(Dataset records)
- - -
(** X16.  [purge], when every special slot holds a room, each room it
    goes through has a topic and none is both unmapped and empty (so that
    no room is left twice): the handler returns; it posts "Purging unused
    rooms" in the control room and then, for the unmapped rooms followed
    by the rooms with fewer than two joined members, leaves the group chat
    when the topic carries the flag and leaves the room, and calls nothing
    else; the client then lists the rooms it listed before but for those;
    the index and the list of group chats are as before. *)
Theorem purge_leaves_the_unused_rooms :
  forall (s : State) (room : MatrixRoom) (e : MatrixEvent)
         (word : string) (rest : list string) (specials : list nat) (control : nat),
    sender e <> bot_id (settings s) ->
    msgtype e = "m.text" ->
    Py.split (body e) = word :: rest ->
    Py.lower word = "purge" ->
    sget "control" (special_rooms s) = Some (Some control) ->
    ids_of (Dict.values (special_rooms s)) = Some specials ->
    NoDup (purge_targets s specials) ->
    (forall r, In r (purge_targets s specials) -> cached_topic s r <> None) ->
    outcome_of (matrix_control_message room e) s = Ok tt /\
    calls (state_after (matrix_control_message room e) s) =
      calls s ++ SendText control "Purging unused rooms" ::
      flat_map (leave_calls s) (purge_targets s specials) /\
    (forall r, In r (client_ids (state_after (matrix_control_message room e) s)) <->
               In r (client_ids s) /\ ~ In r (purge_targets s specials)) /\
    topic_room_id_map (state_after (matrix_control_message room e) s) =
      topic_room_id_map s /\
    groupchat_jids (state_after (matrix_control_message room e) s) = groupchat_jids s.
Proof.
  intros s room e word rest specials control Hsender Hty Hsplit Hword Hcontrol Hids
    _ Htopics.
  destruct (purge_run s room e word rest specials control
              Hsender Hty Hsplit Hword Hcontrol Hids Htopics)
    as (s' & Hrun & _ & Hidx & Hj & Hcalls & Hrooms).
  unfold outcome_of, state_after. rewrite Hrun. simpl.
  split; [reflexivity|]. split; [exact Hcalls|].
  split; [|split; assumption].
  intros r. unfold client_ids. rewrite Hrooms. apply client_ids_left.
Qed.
- - -
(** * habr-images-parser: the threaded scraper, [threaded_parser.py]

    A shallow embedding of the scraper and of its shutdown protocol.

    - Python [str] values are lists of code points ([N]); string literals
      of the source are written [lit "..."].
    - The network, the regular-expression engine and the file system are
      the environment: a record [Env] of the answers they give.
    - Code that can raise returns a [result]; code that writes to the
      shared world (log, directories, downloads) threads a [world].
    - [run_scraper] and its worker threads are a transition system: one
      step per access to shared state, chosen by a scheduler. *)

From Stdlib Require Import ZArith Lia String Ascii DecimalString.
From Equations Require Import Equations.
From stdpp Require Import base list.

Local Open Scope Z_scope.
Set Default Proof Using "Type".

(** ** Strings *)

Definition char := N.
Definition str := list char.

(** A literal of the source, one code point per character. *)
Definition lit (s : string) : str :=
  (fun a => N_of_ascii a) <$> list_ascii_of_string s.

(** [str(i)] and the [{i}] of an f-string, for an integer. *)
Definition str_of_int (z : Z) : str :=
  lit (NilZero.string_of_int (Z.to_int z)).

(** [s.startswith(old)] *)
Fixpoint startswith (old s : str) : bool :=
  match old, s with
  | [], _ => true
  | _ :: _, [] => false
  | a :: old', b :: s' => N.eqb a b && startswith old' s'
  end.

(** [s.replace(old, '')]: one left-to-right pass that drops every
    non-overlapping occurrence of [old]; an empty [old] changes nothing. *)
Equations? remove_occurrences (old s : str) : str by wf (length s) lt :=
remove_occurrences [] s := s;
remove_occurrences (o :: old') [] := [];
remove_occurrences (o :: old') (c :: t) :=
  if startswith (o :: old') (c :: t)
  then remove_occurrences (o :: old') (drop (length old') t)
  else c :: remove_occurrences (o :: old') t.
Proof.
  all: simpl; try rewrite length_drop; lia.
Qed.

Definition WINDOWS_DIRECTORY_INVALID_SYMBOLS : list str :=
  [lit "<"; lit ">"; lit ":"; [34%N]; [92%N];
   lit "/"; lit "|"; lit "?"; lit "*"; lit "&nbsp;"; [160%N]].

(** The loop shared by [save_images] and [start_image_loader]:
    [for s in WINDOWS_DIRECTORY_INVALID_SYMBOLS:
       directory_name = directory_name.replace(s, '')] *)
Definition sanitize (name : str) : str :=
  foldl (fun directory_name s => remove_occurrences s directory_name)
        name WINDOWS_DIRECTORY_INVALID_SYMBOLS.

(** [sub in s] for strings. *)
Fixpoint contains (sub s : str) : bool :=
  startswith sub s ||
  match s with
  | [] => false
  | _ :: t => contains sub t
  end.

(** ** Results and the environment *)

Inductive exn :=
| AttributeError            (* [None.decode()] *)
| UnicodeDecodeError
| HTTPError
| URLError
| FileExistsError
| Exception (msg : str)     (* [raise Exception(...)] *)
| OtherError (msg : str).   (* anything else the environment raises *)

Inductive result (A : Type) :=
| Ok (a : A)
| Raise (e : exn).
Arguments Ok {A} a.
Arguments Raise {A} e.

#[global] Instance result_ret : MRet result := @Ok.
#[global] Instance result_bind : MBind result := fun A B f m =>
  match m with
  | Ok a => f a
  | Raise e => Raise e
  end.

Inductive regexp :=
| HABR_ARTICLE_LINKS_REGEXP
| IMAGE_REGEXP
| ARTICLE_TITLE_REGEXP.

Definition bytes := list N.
- - -
Restate word for word the entries above, starting at the line with "each room it" and ending at the line with "forall (s : State)", inclusive, and no others.

(** X16.  [purge], when every special slot holds a room, each room it
    goes through has a topic and none is both unmapped and empty (so that
    no room is left twice): the handler returns; it posts "Purging unused
    rooms" in the control room and then, for the unmapped rooms followed
    by the rooms with fewer than two joined members, leaves the group chat
    when the topic carries the flag and leaves the room, and calls nothing
    else; the client then lists the rooms it listed before but for those;
    the index and the list of group chats are as before. *)
Theorem purge_leaves_the_unused_rooms :
  forall (s : State) (room : MatrixRoom) (e : MatrixEvent)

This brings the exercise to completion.